U.S. Oil Prices Hit Six-Year High Amid OPEC Standoff
U.S. oil prices rose to six-year highs as an OPEC deadlock raised the prospect of a summer in which crude production fails to keep up with rebounding demand from the crush of drivers hitting the roads.
Futures for West Texas Intermediate, the main grade of U.S. crude, jumped 2.4% from Friday’s close to $76.95 a barrel—their highest level since the energy-price crash of late 2014. Brent crude, the benchmark in global energy markets, rose 0.8% to $77.77 a barrel having rallied when the OPEC meeting was called off on Monday.
The jump extended U.S. crude’s advance this year to almost 60%, a surge powered by a revival in consumption of fossil fuels as vaccines roll out and major economies unlock. The Organization of the Petroleum Exporting Countries and its allies, led by Russia, have continued to hold millions of barrels a day in the ground each day, limiting supplies.
Drivers are feeling the pinch at the pump. Heading into the July 4 weekend, Americans faced the steepest gasoline prices in nearly seven years at a national average of over $3 a gallon.
The latest climb in crude markets came after a Saudi Arabia-backed plan to boost output and tame the price rally failed to garner agreement. The United Arab Emirates refused to agree, prompting the group to cancel Monday’s planned meeting.
Analysts say the failure to release bottled-up crude will add fresh legs to the rally, at least in the short term, because output quotas for August will remain in place. Demand, meanwhile, will continue to rise back toward pre-pandemic levels.
“The market needs to see supply increasing,” Warren Patterson, head of commodities strategy at ING Groep, said in a note. Without a hike to output, global oil inventories will fall by two million barrels a day in the third quarter and by more than that in the fourth, he estimates.
Rising oil prices gave shares of producers and other companies involved in the energy industry a boost ahead of the bell in New York. Occidental Petroleum Corp. rose 2% and oil-field-services firm Schlumberger Ltd. added 2.3%.
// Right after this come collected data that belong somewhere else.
(** Sealing the old segment and opening the next, where the placement asks for it. *)
Lemma rotate_inv a c record s g rotate ok1 s1 :
  let shardIndex := h_shardIndex (rec_header record) in
  let openNeeded := negb (sg_open g) || rotate in
  0 <= shardIndex -> 192 * Z.b2z openNeeded <= a -> 0 <= c -> winv a c 0 s ->
  wr_segments s !! Z.to_nat shardIndex = Some g -> (rotate = true -> sg_open g = true) ->
  takes record g ->
  (if rotate then sealSegment (Z.to_nat shardIndex) s else (true, s)) = (ok1, s1) ->
  winv a c 0 s1 /\ keeps s s1 /\
  (ok1 = true -> forall ok2 s2,
     (if openNeeded then openSegment shardIndex s1 else (true, s1)) = (ok2, s2) ->
     keeps s s2 /\ winv (a - 192 * Z.b2z openNeeded) c (Z.b2z (ok2 && openNeeded)) s2 /\
     (ok2 = true -> exists g', wr_segments s2 !! Z.to_nat shardIndex = Some g' /\
        sg_open g' = true /\ takes record g' /\
        sg_indexPositions g' = if openNeeded then ∅ else sg_indexPositions g)).
Proof.
  intros shardIndex openNeeded Hsh Ha Hc Hinv Hg Hro Htk E1.
  assert (0 <= a) as Ha0 by (destruct openNeeded; cbn [Z.b2z] in Ha; lia).
  assert (winv a c 0 s1 /\ keeps s s1 /\ (ok1 = true -> exists g1,
    wr_segments s1 !! Z.to_nat shardIndex = Some g1 /\ takes record g1 /\
    (openNeeded = true -> sg_open g1 = false) /\ (openNeeded = false -> g1 = g))) as (I1 & K1 & G1).
  { destruct rotate.
    - destruct (sealSegment_inv _ _ _ _ _ _ _ _ Ha0 Hc Hinv Hg (Hro eq_refl) E1) as (I1 & K1 & G1).
      split; [done|]. split; [done|]. intros Hok. destruct (G1 Hok) as (g1 & Hg1 & Hcl).
      exists g1. split; [done|]. split; [by eapply takes_closed|]. split; [by destruct Hcl|].
      subst openNeeded. by rewrite orb_true_r.
    - injection E1 as <- <-. split; [done|]. split; [done|]. intros _. exists g.
      subst openNeeded. rewrite orb_false_r. split_and!; try done. by destruct (sg_open g). }
  split; [done|]. split; [done|]. intros Hok ok2 s2 E2. destruct (G1 Hok) as (g1 & Hg1 & Ht1 & Ho1 & He1).
  destruct openNeeded eqn:En; cbn [Z.b2z] in *.
  - destruct (openSegment_inv a c 0 _ _ _ _ _ Hsh ltac:(lia) Hc I1 Hg1 (Ho1 eq_refl) E2)
      as (I2 & K2 & G2).
    split; [by eapply keeps_trans|]. rewrite andb_true_r.
    split; [destruct ok2; cbn [Z.b2z]; by rewrite Z.mul_1_r|]. intros Hok2.
    destruct (G2 Hok2) as (g2 & Hg2 & Ho2 & Hp2 & Ht2). exists g2. auto.
  - injection E2 as <- <-. split; [done|]. cbn [andb Z.b2z]. rewrite Z.mul_0_r, Z.sub_0_r.
    split; [done|]. intros _. exists g1. split_and!; try done; rewrite He1 by done; [|done].
    subst openNeeded. apply orb_false_iff in En as [En _]. by apply negb_false_iff in En.
Qed.

(** Only a committed record counts. *)
Definition counted (status : Status) (s s' : WriterState) : Prop :=
  wr_config s' = wr_config s /\
  mf_recordCount (wr_manifest s') =
    mf_recordCount (wr_manifest s) + Z.b2z (isOk status).

Lemma keeps_counted status s s' : keeps s s' -> status <> Ok -> counted status s s'.
Proof.
  intros [Hc _ Hr] Hs. split; [done|]. rewrite Hr. replace (isOk status) with false by (by destruct status).
  cbn [Z.b2z]. lia.
Qed.

Lemma counted_after status s1 s2 s3 : keeps s1 s2 -> counted status s2 s3 -> counted status s1 s3.
Proof. intros [? _ ?] [? ?]. split; congruence. Qed.

Lemma winv_records a c o s : winv a c o s -> 0 <= a -> 0 <= c ->
  0 <= mf_recordCount (wr_manifest s) < u64_max.
Proof.
  intros Hinv Ha Hc. destruct (winv_totals _ _ _ _ Hinv Ha Hc) as (_ & _ & Tc & Tp & _).
  pose proof (bd_records _ _ _ (wi_budget _ _ _ _ Hinv)) as Hr. sizes.
  pose proof (me_fits _ (wi_meta _ _ _ _ Hinv)) as [_ _ _ _ _ _ _ _ _ _ _ _ _ Hn]%manifest_fits.
  mlia.
Qed.

Lemma commit_counted record ad s status s' :
  0 <= mf_recordCount (wr_manifest s) < u64_max ->
  commitRecord record ad s = (status, s') -> counted status s s'.
Proof.
  intros Hn. unfold commitRecord. destruct (_ !! _) as [g|]; [|intros [= <- <-]; by apply keeps_counted].
  pose proof (ensureIndex_shape (h_sourceId (rec_header record),
    h_sourceGeneration (rec_header record), h_channel (rec_header record))
    (h_shardIndex (rec_header record)) s g) as Hsh.
  destruct (ensureIndex _ _ _ _) as [[position [s1 g1]]|];
    [|intros [= <- <-]; apply keeps_counted; [done|by destruct (wr_quotaReached s)]].
  destruct Hsh as (entries & positions & -> & _). intros [= <- <-]. split; [done|].
  unfold storeRecord. wfields. destruct (store_fields (rec_header record) (wr_manifest s)) as [-> _].
  rewrite u64_id by mlia. done.
Qed.

Lemma placeRecord_inv record ad g s status s' :
  winv 0 0 0 s -> wr_segments s !! Z.to_nat (h_shardIndex (rec_header record)) = Some g ->
  placeable record ad s -> takes record g -> placeRecord record ad g s = (status, s') ->
  winv 0 0 0 s' /\ counted status s s'.
Proof.
  intros Hinv Hg Hpl Htk. unfold placeRecord.
  set (rotate := mustRotate _ g). set (openNeeded := negb (sg_open g) || rotate).
  set (key := (_, _, _)). set (indexNeeded := openNeeded || _).
  destruct (requiredBytes _ _ _ _) as [[required cutGrowth]|] eqn:Er;
    [|intros [= <- <-]; split; [done|by apply keeps_counted]].
  destruct (winv_totals _ _ _ _ Hinv ltac:(lia) ltac:(lia)) as (_ & _ & Tc & Tp & _).
  pose proof PR_bounds as HPR.
  apply requiredBytes_spec in Er as (Ec & Er & Hcut); [|mlia].
  set (n := Z.b2z (bool_decide (ad_addedSource ad <> None))) in *.
  pose proof (b2z_bounds (bool_decide (ad_addedSource ad <> None))) as Hn. fold n in Hn.
  pose proof (b2z_bounds openNeeded) as Ho. pose proof (b2z_bounds indexNeeded) as Hx.
  (* room *)
  destruct (makeRoom required s) as [ok s1] eqn:E1. cbn iota beta.
  destruct (makeRoom_inv 0 0 0 _ _ _ _ ltac:(lia) ltac:(lia) Hinv E1) as [I1 F1].
  pose proof (framed_keeps _ _ F1) as K1.
  destruct ok; cbn [negb]; [|intros [= <- <-]; split; [done|by apply keeps_counted]].
  destruct (fr_segments _ _ F1 _ _ Hg) as (g1 & Hg1 & Kg).
  (* payment *)
  destruct (reserveBytes required s1) as [ok s2] eqn:E2. cbn iota beta.
  destruct (reserve_inv 0 0 0 required s1 ok s2 ltac:(lia) ltac:(lia) ltac:(lia) I1 E2) as (I2 & I2' & _).
  destruct (reserve_keeps _ _ _ _ E2) as (K2 & Hc2 & Hs2).
  destruct ok; cbn [negb]; [specialize (I2 eq_refl)|intros [= <- <-]; split; [done|]].
  2: { apply keeps_counted; [by eapply keeps_trans|done]. }
  set (s3 := s2 <| wr_cutReservedBytes ::= _ |>).
  assert (winv (required - cutGrowth) (0 + cutGrowth) 0 s3) as I3.
  { apply cut_growth_inv; try lia; [|rewrite Hc2, (fr_cut _ _ F1); lia].
    eapply winv_weaken; [| | |exact I2]; lia. }
  assert (keeps s s3) as K3 by (apply (keeps_trans _ s2); [by eapply keeps_trans|done]).
  assert (wr_segments s3 !! Z.to_nat (h_shardIndex (rec_header record)) = Some g1) as Hg3
    by (subst s3; wfields; by rewrite Hs2).
  (* segment *)
  assert (openNeeded = negb (sg_open g1) || rotate) as Eo
    by (subst openNeeded; by rewrite (kp_open _ _ Kg)).
  destruct (if rotate then _ else _) as [ok s4] eqn:E4. cbn iota beta.
  destruct (rotate_inv (required - cutGrowth) (0 + cutGrowth) record s3 g1 rotate ok s4)
    as (I4 & K4 & R4); try done.
  { apply Hpl. } { rewrite <- Eo. lia. } { lia. }
  { intros Hro. rewrite (kp_open _ _ Kg). subst rotate. unfold mustRotate in Hro. by bsplit. }
  { by eapply takes_kept. }
  destruct ok; cbn [negb]; [specialize (R4 eq_refl)|intros [= <- <-]].
  2: { split; [eapply winv_weaken; [| | |exact I4]; lia|].
       apply keeps_counted; [by eapply keeps_trans|done]. }
  rewrite <- Eo in R4. destruct (if openNeeded then _ else _) as [ok s5] eqn:E5. cbn iota beta.
  destruct (R4 _ _ eq_refl) as (K5 & I5 & G5).
  destruct ok; cbn [negb]; [specialize (G5 eq_refl)|intros [= <- <-]].
  2: { split; [eapply winv_weaken; [| | |exact I5]; cbn; lia|].
       apply keeps_counted; [by eapply keeps_trans|done]. }
  destruct G5 as (g5 & Hg5 & Ho5 & Ht5 & Hx5). cbn [andb] in I5.
  pose proof (keeps_trans _ _ _ K3 K5) as K.
  (* source and record *)
  destruct (addSource_inv (PR + 72 * Z.b2z indexNeeded) 192 (Z.b2z openNeeded) record ad s5)
    as (I6 & S6 & C6 & R6 & N6).
  { by eapply placeable_keeps. } { lia. } { lia. }
  { eapply winv_weaken; [| | |exact I5]; fold n; lia. }
  intros Ecm. split.
  2: { assert (counted status s5 s') as [Hcc Hcr].
       { destruct (commit_counted record ad (addSource ad s5) status s') as [Hcc Hcr]; [|done|].
         - rewrite R6, (kc_records _ _ K). by eapply winv_records.
         - split; congruence. }
       by eapply counted_after. }
  destruct Ht5 as [Hor Hroom]. destruct Hpl.
  eapply (commit_inv _ _ _ record ad _ g5); [exact I6|..|exact Ecm]; try lia.
  - by rewrite S6.
  - split; try done; destruct Hroom as [->|[? ?]]; cbn; try done. lia.
  - intros Hnone. enough (indexNeeded = true) as -> by (cbn; lia). subst indexNeeded.
    rewrite Hx5 in Hnone. destruct openNeeded; [done|]. cbn [orb]. apply bool_decide_eq_true_2.
    by rewrite <- (kp_positions _ _ Kg).
  - intros Hne. destruct openNeeded; [by rewrite Hx5|done].
Qed.

End steps.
The U.S. has pushed the cartel to reach a deal that would allow output to rise, cooling the surge in prices. “Administration officials have been engaged with relevant capitals to urge a compromise solution that will allow proposed production increases to move forward,” Reuters reported a White House spokesperson as saying Monday.
If the standoff goes unresolved, however, analysts say it could ultimately usher in higher supplies and lower prices. Members of the cartel may be tempted to open the spigots to cash in on the current rally, and the agreement struck during last year’s crash in oil markets could fall apart.